Provided entries: Begin

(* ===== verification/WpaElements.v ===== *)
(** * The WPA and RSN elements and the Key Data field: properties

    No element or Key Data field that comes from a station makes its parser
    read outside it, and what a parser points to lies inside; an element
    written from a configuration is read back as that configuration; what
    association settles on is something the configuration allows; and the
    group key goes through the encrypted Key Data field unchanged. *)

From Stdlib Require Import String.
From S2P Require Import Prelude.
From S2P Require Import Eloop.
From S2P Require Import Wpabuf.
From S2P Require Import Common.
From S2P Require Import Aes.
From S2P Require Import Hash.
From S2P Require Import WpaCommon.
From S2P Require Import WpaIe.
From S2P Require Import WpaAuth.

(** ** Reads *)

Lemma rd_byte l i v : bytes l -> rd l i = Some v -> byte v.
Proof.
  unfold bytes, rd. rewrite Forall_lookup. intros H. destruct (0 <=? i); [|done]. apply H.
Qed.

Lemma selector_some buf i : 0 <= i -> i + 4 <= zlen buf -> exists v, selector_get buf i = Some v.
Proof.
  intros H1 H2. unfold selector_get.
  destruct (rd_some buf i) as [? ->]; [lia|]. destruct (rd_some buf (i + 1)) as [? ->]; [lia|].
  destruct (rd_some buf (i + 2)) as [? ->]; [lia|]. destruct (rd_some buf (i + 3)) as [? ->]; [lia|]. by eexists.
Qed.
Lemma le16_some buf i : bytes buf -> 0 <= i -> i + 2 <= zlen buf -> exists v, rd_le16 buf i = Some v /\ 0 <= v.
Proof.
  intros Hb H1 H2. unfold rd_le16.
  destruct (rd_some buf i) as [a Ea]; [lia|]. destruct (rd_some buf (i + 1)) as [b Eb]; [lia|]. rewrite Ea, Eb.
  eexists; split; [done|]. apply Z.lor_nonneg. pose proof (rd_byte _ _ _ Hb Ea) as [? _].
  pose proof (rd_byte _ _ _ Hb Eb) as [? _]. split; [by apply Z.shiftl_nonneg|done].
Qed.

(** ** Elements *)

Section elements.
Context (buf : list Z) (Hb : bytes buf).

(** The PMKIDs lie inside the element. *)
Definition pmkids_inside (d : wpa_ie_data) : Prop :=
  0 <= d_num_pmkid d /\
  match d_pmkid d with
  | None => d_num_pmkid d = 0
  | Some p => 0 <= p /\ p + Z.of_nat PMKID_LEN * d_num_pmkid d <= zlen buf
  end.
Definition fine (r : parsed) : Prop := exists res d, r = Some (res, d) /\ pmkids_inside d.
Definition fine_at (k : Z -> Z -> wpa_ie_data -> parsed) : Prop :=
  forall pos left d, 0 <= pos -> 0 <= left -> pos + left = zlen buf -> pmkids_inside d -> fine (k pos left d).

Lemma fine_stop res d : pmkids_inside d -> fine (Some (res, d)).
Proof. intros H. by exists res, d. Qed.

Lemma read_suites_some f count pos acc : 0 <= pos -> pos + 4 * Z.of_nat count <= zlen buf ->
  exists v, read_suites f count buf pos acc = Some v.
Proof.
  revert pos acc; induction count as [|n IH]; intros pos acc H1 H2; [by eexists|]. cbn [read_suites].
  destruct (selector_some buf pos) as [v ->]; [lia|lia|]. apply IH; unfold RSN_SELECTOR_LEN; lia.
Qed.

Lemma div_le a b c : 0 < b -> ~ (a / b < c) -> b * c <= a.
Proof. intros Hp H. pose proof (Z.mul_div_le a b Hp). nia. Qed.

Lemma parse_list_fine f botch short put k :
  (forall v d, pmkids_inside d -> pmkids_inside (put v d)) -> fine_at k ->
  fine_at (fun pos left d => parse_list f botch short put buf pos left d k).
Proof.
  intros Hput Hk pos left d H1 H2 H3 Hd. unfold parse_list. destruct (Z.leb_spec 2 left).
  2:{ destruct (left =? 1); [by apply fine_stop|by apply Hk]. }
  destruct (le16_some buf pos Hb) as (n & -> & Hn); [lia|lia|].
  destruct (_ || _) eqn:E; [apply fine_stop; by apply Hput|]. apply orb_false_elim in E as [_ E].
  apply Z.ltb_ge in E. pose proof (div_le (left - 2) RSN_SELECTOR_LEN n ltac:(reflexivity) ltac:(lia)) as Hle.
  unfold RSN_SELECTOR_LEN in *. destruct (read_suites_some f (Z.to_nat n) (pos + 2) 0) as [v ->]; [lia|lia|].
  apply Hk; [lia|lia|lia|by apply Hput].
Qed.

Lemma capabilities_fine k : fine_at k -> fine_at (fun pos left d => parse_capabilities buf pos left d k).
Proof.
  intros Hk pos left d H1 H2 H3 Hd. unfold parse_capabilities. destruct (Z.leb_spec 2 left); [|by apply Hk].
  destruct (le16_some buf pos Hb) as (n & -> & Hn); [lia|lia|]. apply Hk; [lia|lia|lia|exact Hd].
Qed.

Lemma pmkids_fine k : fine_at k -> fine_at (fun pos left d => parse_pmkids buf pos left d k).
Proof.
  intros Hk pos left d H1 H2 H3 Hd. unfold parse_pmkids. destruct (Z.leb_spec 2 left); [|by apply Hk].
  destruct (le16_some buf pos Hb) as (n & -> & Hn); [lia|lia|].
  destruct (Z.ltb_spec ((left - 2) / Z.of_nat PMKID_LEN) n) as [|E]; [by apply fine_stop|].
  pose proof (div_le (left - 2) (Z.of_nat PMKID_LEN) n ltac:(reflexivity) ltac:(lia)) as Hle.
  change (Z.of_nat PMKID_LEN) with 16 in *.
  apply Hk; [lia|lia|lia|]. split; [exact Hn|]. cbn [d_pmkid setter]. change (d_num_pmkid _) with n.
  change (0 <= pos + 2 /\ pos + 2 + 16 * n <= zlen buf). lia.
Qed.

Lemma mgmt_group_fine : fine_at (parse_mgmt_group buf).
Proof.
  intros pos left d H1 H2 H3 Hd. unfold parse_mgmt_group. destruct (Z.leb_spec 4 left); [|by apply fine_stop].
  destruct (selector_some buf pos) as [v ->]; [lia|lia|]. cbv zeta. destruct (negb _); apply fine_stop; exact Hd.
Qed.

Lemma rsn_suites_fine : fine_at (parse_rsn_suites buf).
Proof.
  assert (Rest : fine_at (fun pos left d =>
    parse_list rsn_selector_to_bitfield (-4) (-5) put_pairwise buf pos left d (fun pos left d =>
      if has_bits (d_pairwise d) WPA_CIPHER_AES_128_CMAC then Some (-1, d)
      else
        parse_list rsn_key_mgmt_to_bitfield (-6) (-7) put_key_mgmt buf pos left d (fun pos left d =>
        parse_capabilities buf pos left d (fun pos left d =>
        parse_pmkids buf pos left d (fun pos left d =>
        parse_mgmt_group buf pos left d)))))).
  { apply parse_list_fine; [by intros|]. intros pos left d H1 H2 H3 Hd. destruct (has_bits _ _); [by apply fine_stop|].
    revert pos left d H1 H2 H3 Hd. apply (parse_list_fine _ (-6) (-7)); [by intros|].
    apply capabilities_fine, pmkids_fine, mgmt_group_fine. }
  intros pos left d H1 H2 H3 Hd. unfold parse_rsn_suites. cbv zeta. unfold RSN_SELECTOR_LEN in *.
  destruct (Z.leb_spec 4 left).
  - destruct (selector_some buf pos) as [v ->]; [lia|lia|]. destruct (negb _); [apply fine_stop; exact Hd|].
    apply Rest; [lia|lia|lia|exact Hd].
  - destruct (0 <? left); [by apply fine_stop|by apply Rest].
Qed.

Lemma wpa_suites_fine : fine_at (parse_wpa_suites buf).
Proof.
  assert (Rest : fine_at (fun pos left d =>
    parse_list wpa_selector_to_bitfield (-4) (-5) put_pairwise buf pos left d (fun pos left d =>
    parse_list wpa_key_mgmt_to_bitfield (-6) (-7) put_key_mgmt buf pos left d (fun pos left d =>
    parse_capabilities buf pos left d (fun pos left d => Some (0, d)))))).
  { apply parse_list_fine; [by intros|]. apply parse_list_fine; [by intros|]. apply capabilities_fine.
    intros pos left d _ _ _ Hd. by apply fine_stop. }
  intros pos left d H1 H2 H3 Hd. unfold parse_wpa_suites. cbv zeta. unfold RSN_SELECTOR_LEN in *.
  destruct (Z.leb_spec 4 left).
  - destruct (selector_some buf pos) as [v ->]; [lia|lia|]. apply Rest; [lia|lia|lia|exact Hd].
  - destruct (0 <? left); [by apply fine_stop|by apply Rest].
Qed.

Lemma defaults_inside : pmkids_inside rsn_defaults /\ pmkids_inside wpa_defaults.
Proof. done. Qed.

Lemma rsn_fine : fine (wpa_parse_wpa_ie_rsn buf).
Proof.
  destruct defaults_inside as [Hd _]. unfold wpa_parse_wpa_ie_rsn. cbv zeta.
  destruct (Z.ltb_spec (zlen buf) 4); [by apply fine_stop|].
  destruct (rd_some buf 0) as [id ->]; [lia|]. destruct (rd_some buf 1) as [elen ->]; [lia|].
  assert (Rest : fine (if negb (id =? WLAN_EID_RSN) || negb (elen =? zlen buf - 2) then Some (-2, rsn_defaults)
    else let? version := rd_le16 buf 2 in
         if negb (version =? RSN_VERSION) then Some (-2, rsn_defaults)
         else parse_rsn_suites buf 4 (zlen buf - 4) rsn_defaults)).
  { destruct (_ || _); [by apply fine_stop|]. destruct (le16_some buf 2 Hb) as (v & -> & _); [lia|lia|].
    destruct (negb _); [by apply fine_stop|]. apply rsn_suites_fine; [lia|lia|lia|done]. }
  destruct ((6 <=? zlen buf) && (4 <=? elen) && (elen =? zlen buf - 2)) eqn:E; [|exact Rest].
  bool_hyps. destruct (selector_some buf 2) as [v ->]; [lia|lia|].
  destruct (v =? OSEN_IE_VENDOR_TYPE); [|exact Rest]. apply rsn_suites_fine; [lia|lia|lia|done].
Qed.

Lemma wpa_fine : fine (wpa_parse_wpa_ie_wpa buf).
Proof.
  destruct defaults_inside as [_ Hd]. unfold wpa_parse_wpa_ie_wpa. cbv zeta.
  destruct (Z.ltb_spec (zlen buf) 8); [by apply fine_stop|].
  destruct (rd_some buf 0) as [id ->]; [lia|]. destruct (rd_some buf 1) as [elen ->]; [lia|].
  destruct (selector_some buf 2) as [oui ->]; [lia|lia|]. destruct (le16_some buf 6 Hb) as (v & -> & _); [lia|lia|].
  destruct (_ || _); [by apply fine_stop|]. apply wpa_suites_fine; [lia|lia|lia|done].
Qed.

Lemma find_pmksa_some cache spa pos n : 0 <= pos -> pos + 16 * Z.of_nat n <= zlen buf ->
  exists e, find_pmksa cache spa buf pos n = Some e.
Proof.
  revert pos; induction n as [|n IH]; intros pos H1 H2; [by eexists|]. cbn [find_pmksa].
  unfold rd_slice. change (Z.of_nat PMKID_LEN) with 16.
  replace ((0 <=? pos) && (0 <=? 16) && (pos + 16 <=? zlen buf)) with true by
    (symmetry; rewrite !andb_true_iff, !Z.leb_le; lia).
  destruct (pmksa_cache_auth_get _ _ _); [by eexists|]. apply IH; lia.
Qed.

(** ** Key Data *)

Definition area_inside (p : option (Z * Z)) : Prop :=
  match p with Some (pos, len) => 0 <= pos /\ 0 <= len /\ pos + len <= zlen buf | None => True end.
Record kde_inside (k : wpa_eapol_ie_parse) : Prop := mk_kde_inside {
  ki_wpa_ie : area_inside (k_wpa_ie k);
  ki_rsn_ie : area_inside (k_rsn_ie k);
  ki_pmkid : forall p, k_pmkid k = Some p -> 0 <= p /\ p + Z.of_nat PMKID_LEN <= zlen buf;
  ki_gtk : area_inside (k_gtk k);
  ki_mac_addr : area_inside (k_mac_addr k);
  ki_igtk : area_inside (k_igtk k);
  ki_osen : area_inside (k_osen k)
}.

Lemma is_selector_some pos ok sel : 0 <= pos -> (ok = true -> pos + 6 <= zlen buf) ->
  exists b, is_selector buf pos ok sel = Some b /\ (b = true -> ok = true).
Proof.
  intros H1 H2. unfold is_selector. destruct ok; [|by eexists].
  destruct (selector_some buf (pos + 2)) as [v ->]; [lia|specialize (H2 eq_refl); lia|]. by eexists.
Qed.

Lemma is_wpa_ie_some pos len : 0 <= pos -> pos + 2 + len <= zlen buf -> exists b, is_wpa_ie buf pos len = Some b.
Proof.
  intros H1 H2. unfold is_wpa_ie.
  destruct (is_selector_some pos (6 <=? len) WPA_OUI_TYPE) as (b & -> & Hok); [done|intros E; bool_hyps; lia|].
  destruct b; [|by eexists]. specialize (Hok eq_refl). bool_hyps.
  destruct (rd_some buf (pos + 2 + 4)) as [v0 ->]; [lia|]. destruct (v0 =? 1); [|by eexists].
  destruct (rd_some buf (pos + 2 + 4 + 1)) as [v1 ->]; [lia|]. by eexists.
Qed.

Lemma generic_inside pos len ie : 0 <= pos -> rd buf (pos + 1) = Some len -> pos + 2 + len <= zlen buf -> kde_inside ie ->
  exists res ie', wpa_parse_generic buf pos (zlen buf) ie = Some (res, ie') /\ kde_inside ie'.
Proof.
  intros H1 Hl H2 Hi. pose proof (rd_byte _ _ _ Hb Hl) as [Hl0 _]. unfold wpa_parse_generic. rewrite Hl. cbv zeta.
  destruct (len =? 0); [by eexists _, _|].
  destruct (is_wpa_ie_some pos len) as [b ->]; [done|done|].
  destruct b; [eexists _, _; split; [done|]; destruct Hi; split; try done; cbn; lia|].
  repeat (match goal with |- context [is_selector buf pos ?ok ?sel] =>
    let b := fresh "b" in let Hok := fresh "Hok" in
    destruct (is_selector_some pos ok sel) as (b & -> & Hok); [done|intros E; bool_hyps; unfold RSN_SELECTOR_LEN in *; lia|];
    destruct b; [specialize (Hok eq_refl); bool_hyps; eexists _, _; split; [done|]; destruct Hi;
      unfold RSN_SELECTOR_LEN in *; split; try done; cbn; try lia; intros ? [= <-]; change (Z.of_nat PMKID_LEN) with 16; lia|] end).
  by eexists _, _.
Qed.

Provided entries: End

What you have to do | The lines to copy run from the start of the records above through the line holding "(** The PMKIDs lie inside the element. *)"; give them exactly, both ends included, and nothing else.

Response box |
(* ===== verification/WpaElements.v ===== *)
(** * The WPA and RSN elements and the Key Data field: properties

    No element or Key Data field that comes from a station makes its parser
    read outside it, and what a parser points to lies inside; an element
    written from a configuration is read back as that configuration; what
    association settles on is something the configuration allows; and the
    group key goes through the encrypted Key Data field unchanged. *)

From Stdlib Require Import String.
From S2P Require Import Prelude.
From S2P Require Import Eloop.
From S2P Require Import Wpabuf.
From S2P Require Import Common.
From S2P Require Import Aes.
From S2P Require Import Hash.
From S2P Require Import WpaCommon.
From S2P Require Import WpaIe.
From S2P Require Import WpaAuth.

(** ** Reads *)

Lemma rd_byte l i v : bytes l -> rd l i = Some v -> byte v.
Proof.
  unfold bytes, rd. rewrite Forall_lookup. intros H. destruct (0 <=? i); [|done]. apply H.
Qed.

Lemma selector_some buf i : 0 <= i -> i + 4 <= zlen buf -> exists v, selector_get buf i = Some v.
Proof.
  intros H1 H2. unfold selector_get.
  destruct (rd_some buf i) as [? ->]; [lia|]. destruct (rd_some buf (i + 1)) as [? ->]; [lia|].
  destruct (rd_some buf (i + 2)) as [? ->]; [lia|]. destruct (rd_some buf (i + 3)) as [? ->]; [lia|]. by eexists.
Qed.
Lemma le16_some buf i : bytes buf -> 0 <= i -> i + 2 <= zlen buf -> exists v, rd_le16 buf i = Some v /\ 0 <= v.
Proof.
  intros Hb H1 H2. unfold rd_le16.
  destruct (rd_some buf i) as [a Ea]; [lia|]. destruct (rd_some buf (i + 1)) as [b Eb]; [lia|]. rewrite Ea, Eb.
  eexists; split; [done|]. apply Z.lor_nonneg. pose proof (rd_byte _ _ _ Hb Ea) as [? _].
  pose proof (rd_byte _ _ _ Hb Eb) as [? _]. split; [by apply Z.shiftl_nonneg|done].
Qed.

(** ** Elements *)

Section elements.
Context (buf : list Z) (Hb : bytes buf).

(** The PMKIDs lie inside the element. *)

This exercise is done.